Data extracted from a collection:
━━━━━━━━━━━━━━━━━━━━
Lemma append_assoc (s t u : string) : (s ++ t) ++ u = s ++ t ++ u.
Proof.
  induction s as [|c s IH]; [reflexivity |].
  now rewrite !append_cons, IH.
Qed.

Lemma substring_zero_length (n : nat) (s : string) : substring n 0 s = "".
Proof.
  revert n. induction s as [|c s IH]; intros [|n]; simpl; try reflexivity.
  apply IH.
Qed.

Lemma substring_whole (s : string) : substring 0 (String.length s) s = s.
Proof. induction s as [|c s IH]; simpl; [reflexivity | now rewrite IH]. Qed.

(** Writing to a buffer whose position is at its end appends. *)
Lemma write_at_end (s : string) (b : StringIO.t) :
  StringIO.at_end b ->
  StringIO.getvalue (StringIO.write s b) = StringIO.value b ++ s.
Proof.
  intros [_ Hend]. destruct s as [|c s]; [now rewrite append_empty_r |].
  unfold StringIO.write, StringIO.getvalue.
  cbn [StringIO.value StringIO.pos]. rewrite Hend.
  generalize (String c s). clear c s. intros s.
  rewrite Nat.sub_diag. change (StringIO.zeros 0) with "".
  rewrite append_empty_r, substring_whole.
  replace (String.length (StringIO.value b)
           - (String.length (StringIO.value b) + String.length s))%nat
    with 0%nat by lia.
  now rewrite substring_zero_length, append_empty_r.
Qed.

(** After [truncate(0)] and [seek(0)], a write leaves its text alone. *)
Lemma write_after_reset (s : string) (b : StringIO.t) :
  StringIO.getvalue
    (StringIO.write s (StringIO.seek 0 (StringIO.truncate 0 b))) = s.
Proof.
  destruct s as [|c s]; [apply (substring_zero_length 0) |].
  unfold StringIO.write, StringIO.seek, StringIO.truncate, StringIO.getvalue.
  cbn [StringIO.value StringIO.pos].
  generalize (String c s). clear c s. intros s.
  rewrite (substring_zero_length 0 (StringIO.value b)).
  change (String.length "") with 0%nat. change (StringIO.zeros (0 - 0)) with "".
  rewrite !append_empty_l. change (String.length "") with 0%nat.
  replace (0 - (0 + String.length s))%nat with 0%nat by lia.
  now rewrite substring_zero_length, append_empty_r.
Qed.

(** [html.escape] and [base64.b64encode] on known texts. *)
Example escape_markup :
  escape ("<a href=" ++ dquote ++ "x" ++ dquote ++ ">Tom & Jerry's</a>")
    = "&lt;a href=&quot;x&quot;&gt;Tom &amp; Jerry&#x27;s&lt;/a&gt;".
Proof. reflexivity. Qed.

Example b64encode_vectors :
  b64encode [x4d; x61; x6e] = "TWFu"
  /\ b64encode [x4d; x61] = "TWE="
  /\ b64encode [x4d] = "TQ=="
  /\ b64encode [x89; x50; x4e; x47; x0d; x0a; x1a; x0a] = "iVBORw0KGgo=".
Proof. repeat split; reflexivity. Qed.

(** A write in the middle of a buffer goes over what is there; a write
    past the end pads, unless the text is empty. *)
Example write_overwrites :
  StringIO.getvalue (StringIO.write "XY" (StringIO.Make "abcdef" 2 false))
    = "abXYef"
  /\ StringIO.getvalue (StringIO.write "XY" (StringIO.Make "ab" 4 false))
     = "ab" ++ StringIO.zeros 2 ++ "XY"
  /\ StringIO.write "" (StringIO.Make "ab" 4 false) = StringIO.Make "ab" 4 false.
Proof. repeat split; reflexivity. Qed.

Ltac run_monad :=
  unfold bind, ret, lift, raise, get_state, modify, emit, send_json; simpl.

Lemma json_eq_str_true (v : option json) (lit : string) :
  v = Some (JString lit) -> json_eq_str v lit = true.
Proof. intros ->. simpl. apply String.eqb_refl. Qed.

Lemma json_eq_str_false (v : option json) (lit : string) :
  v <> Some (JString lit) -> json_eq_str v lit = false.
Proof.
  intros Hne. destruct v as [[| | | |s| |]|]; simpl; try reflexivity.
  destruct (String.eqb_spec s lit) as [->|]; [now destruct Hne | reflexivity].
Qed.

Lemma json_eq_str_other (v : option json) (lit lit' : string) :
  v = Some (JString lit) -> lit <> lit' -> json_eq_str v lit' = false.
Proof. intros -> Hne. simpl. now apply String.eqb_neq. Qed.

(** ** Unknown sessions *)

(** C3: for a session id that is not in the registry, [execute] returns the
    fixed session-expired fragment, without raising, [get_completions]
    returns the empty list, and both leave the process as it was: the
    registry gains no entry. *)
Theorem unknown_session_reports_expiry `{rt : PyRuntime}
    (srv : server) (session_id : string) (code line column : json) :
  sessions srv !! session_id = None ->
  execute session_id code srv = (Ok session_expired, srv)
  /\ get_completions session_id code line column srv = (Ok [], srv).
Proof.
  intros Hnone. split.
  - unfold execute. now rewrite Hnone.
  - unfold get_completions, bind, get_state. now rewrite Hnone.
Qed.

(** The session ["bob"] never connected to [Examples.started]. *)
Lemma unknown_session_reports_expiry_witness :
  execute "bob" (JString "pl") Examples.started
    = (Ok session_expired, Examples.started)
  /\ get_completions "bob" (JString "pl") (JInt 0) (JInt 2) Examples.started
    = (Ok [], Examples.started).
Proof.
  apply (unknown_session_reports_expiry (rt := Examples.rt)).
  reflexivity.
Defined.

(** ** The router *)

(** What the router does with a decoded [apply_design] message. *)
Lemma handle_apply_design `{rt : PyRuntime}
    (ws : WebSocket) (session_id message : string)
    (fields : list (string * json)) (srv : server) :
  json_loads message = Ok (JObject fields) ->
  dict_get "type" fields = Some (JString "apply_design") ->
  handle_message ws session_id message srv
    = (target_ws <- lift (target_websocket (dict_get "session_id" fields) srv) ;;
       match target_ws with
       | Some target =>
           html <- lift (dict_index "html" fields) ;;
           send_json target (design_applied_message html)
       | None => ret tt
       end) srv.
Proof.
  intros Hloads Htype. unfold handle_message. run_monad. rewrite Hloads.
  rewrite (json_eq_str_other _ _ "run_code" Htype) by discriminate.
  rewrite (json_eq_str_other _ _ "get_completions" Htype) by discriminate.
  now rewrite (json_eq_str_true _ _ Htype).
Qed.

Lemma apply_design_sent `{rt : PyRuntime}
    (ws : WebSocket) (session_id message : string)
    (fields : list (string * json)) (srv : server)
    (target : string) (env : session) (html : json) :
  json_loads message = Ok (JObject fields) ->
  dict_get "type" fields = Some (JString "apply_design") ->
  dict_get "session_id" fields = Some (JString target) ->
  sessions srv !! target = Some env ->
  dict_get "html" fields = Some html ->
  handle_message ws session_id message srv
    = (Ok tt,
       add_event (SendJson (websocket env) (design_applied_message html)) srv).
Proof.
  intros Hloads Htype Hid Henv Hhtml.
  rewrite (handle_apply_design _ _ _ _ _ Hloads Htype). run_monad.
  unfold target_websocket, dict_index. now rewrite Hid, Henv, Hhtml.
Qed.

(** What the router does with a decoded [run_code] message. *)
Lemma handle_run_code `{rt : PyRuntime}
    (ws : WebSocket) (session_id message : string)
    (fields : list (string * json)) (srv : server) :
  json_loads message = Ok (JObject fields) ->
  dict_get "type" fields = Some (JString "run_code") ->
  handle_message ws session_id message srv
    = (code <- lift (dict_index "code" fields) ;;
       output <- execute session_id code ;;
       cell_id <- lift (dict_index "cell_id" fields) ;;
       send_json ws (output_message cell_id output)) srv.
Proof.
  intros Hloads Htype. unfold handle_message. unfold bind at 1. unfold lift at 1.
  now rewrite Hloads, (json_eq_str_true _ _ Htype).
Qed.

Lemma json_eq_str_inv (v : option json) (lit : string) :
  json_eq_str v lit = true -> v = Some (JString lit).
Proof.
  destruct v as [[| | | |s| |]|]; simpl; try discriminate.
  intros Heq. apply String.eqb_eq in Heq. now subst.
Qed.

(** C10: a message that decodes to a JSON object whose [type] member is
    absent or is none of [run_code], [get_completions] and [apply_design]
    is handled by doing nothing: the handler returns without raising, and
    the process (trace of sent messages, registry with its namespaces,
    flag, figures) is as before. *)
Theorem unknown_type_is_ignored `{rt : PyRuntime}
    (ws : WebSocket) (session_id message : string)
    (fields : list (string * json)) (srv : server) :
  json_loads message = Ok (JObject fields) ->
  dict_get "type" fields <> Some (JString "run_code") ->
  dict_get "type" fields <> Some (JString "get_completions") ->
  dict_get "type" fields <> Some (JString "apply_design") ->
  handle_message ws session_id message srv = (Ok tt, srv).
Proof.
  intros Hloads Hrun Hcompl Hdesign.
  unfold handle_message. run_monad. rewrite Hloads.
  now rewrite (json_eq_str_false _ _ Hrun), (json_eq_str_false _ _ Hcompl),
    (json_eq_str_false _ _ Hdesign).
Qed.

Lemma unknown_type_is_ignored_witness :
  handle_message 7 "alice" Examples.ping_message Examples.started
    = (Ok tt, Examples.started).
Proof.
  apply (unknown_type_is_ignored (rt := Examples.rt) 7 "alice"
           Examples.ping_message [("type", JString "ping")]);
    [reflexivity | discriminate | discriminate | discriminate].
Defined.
━━━━━━━━━━━━━━━━━━━━
Exercise requirements: Above are the records. Copy the lines beginning at the one that has "(** A write" and ending with the one that has "false) = StringIO.Make", unchanged.

Answer space:
(** A write in the middle of a buffer goes over what is there; a write
    past the end pads, unless the text is empty. *)
Example write_overwrites :
  StringIO.getvalue (StringIO.write "XY" (StringIO.Make "abcdef" 2 false))
    = "abXYef"
  /\ StringIO.getvalue (StringIO.write "XY" (StringIO.Make "ab" 4 false))
     = "ab" ++ StringIO.zeros 2 ++ "XY"
  /\ StringIO.write "" (StringIO.Make "ab" 4 false) = StringIO.Make "ab" 4 false.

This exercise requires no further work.